Each has its pros and cons. In Method 1, you get a clean foundation and it is perhaps easier to not put in functionality that is not designed well as you go along. At the same time, it will take you a long time to get something that even resembles a fully-featured app and you might not even spot some major bugs until much later on. One example is when I was simplifying the way the Add/Edit dialog used a class variable to keep track of changes made in the dialog. "We don't need that", I thought, replacing it with a direct reference to the object in the main collection, until later, something crashed and I realised that it was done that way so you can cancel out of the dialog without making the changes. Kind of obvious but easily missed when you only have a skeleton of a program.

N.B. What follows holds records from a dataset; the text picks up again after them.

Lemma eval_fire {E} now g a :
  global_ok g -> apic_ok now g a -> expires now a = true ->
  exists g' b, (if negb (lvt_masked (lvt_timer a))
    then self_request DeliveryMode.FIXED (lvt_vector (lvt_timer a)) false g a else Ok (g, a))
    = Ok (E:=E) (g', a <| scan_irr := b |>) /\ timer_request now g a g' b /\
    keeps now [] g a g' (a <| scan_irr := b |>).
Proof.
  intros Hg Ha He. unfold timer_request. rewrite He. cbn [andb].
  destruct (negb (lvt_masked (lvt_timer a))).
  - destruct (self_request_keeps (E:=E) now g a DeliveryMode.FIXED (lvt_vector (lvt_timer a)) false Hg Ha)
      as (g' & b & H1 & H2). exists g', b. split; [done|]. split; [by apply self_request_void in H1|done].
  - exists g, (scan_irr a). split; [by rewrite scan_irr_eta|]. auto using keeps_scan_irr.
Qed.

Lemma eval_quiet now g a :
  global_ok g -> apic_ok now g a -> expires now a = false ->
  timer_request now g a g (scan_irr a) /\ keeps now [] g a g (a <| scan_irr := scan_irr a |>).
Proof.
  intros Hg Ha He. unfold timer_request. rewrite He. split; [done|by apply keeps_scan_irr].
Qed.

Lemma eval_time_request {E} now g a :
  now_ok now -> global_ok g -> apic_ok now g a ->
  exists g' b, eval_time now g a = Ok (E:=E) (g', timer_set now b a) /\ timer_request now g a g' b /\
    keeps now [] g a g' (a <| scan_irr := b |>).
Proof.
  intros Hn Hg Ha. pose proof (ap_timer _ _ _ Ha) as [Hi Hc Hl _].
  pose proof (eval_fire (E:=E) now g a Hg Ha) as HF. pose proof (eval_quiet now g a Hg Ha) as HQ.
  unfold eval_time, timer_set, timer_after. unfold expires in HF, HQ.
  destruct (Z.eqb_spec (timer_ccr a) 0) as [E0|E0]; cbn [negb andb] in *.
  { exists g, (scan_irr a). split; [|by apply HQ]. destruct a; cbn in *. by subst. }
  destruct (eval_counts now a Hn Hl) as (d & -> & Hcnt). cbn [unwrap res_bind]. rewrite Hcnt.
  destruct (counts_bound now a Hn Hl) as [C0 C1]. destruct (eval_advance (E:=E) now a Hn Hl) as (M & W & _).
  destruct (Z.leb_spec (timer_ccr a) (counts_at now a)) as [Hle|Hlt].
  - destruct (HF eq_refl) as (g' & b & -> & HR & HK). exists g', b. cbn [res_bind].
    destruct (lvt_timer_mode (lvt_timer a) =? TimerMode.ONE_SHOT).
    + split; [by destruct a|done].
    + change (timer_ccr (a <| scan_irr := b |>)) with (timer_ccr a).
      change (timer_icr (a <| scan_irr := b |>)) with (timer_icr a).
      rewrite usub_ok by done. cbn [res_bind]. rewrite reload_ccr_ok by (done || lia). cbn [res_bind].
      rewrite M. cbn [res_bind fst snd]. split; [by rewrite <-W|done].
  - exists g, (scan_irr a). split; [|by apply HQ]. unfold ucast, is_u in *.
    rewrite (Z.mod_small (counts_at now a)) by lia. rewrite usub_ok by lia. cbn [res_bind].
    rewrite M. cbn [res_bind fst snd]. rewrite <-W. by destruct a.
Qed.
(** Whether processor [j], other than [i], keeps its requests. *)
Lemma commit_others sys i vp g' vp' w now' j :
  sys_ok sys -> sys_vps sys !! i = Some vp ->
  ok_step now' w (sys_global sys) (vp_apic vp) g' (vp_apic vp') -> j <> i ->
  let sys' := commit i g' vp' w sys <| sys_now := now' |> in
  (forall v, vector_ok v -> requested sys j v -> requested sys' j v) /\
  (scheduled sys j -> scheduled sys' j).
Proof.
  intros [S1 S2 S3 S4 S5 S6] Hvp HO Hne sys'. pose proof (S3 i vp Hvp) as [V1 _ _ _ _].
  assert (forall r, sys_vps sys !! j = Some r -> exists q, sys_vps sys' !! j = Some q /\
    q = r <| vp_flag := vp_flag r || bool_decide (Z.of_nat j ∈ w) |>) as HL.
  { intros r Hr. eexists. split; [|reflexivity]. apply lookup_mark. by rewrite list_lookup_insert_ne. }
  assert (forall r, sys_vps sys !! j = Some r -> exists t, shareds (sys_global sys) !! shared (vp_apic r) = Some t /\
    vp_index t = Z.of_nat j /\
    (forall v, vector_ok v -> pending (sys_global sys) (vp_apic r) v = true -> pending g' (vp_apic r) v = true) /\
    (forall f, noticed f (sys_global sys) (vp_apic r) -> noticed (f \/ vp_index t ∈ w) g' (vp_apic r))) as HO'.
  { intros r Hr. destruct (S3 j r Hr) as [W1 _ _ _ (t & Ht & Hti)]. destruct (S4 j i r vp Hr Hvp Hne) as [N1 N2].
    destruct (other_apic _ w _ _ _ g' (vp_apic r) (os_frame _ _ _ _ _ _ HO) S2 W1 (ap_id _ _ _ V1) N1 N2)
      as (_ & HP & HT). exists t. destruct (HT t Ht) as [_ HN]. done. }
  split.
  - intros v Hv (r & Hr & Hp). destruct (HL r Hr) as (q & Hq & Eq). exists q. split; [done|].
    destruct (HO' r Hr) as (t & _ & _ & HP & _). rewrite Eq. by apply HP.
  - intros Hsch q Hq. apply mark_lookup in Hq as (r & Hr & Eq). rewrite list_lookup_insert_ne in Hr by done.
    destruct (HO' r Hr) as (t & _ & Hti & _ & HN). specialize (HN _ (Hsch r Hr)).
    intros v Hv Hst. subst q. specialize (HN v Hv Hst) as [|HN]; [by left|right].
    change (vp_flag r || bool_decide (Z.of_nat j ∈ w) = true). rewrite orb_true_iff, bool_decide_eq_true.
    rewrite Hti in HN. tauto.
Qed.

Lemma commit_step (drop : Z -> Prop) (strand : Prop) sys i vp g' vp' w now' :
  sys_ok sys -> sys_vps sys !! i = Some vp -> now_ok now' -> sys_now sys <= now' ->
  ok_step now' w (sys_global sys) (vp_apic vp) g' (vp_apic vp') ->
  banks_ok (fst (vp_page vp')) -> banks_ok (snd (vp_page vp')) -> ta_inv (vp_time vp') ->
  (forall v, vector_ok v -> ~ drop v -> pending (sys_global sys) (vp_apic vp) v = true ->
    pending g' (vp_apic vp') v = true) ->
  (~ strand -> noticed (vp_flag vp = true) (sys_global sys) (vp_apic vp) ->
    noticed (vp_flag vp' = true \/ Z.of_nat i ∈ w) g' (vp_apic vp')) ->
  sys_step (fun j v => j = i /\ drop v) (fun j => j = i /\ strand) sys
    (commit i g' vp' w sys <| sys_now := now' |>).
Proof.
  intros HS Hvp Hn Hle HO P1 P2 PT HD HN. pose proof (lookup_lt_Some _ _ _ Hvp) as Hlt.
  split; [by eapply commit_ok|..].
  - intros j v Hv Hnd Hr. destruct (decide (j = i)) as [->|Hne].
    + destruct Hr as (q & Hq & Hp). simplify_eq. eexists. split.
      { apply lookup_mark. by apply list_lookup_insert_eq. }
      apply HD; [done|tauto|done].
    + by apply (commit_others sys i vp g' vp' w now' j HS Hvp HO Hne).
  - intros j Hns Hs. destruct (decide (j = i)) as [->|Hne].
    + intros q (r & Hr & ->)%mark_lookup. rewrite list_lookup_insert_eq in Hr by done. injection Hr as <-.
      intros v Hv Hst. destruct (HN ltac:(tauto) (Hs vp Hvp) v Hv Hst) as [|HF]; [by left|right].
      change (vp_flag vp' || bool_decide (Z.of_nat i ∈ w) = true). by rewrite orb_true_iff, bool_decide_eq_true.
    + by apply (commit_others sys i vp g' vp' w now' j HS Hvp HO Hne).
Qed.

Method 2 sounds more friendly but remember the 80/20 rule. 80% of it is easy. Replacing a "Signal" in VB with a "Signal" in C# is pretty easy, copy the properties, reformat for C#, add some braces and semi-colons and it just works. Except of course when it doesn't. When you notice some weird way that a global has been passed around and as soon as you try and move the global to a static class, you suddenly get 500 build errors. Do you spend a load of time and fix them all or might you end up removing a load of them in the wash anyway? Another example was calling the model to validate itself and then the model calling MessageBox.Show() if there is an error. Not something you would normally call from a model. Do we leave it in there for now? Delete it with a TODO? Decide on a refactoring pattern now and start doing that? Fortunately, there is a lot of commonality in the classes which makes it fairly easy to remember how we removed that code before but once you have 5 or more refactorings ongoing, it gets very hard.
So started with Method 2 but decided it did not actually give the benefit of an always-working application, so I went back to Method 1. I have the original code to use as a reference, a new project with just new code in it and a "Scratch" project that I am deleting things from as I go along so I can see my progress.
Two other areas that I will need to battle (but have mostly left for now) is the tight-coupling of a) The hardware interface - which currently uses MERGs RPC and b) The file storage mechanism, which is currently plain text with tabs (what could possibly go wrong!) but which should both be abstracted away. I have made a start on file saving and reading, especially since it would be good to maintain backwards compatibility but I have put this in a separate Serializer class that uses the Visitor pattern to keep it away from the models.
The moral to the story? I don't know. Try a bit, decide whether this needs to be done at a much higher (functional) level or whether you can just hack and whack. Don't be afraid to change tack if it gets too hard and keep regular labelled commits into source control so you can backpedal if you bite off more than you can chew!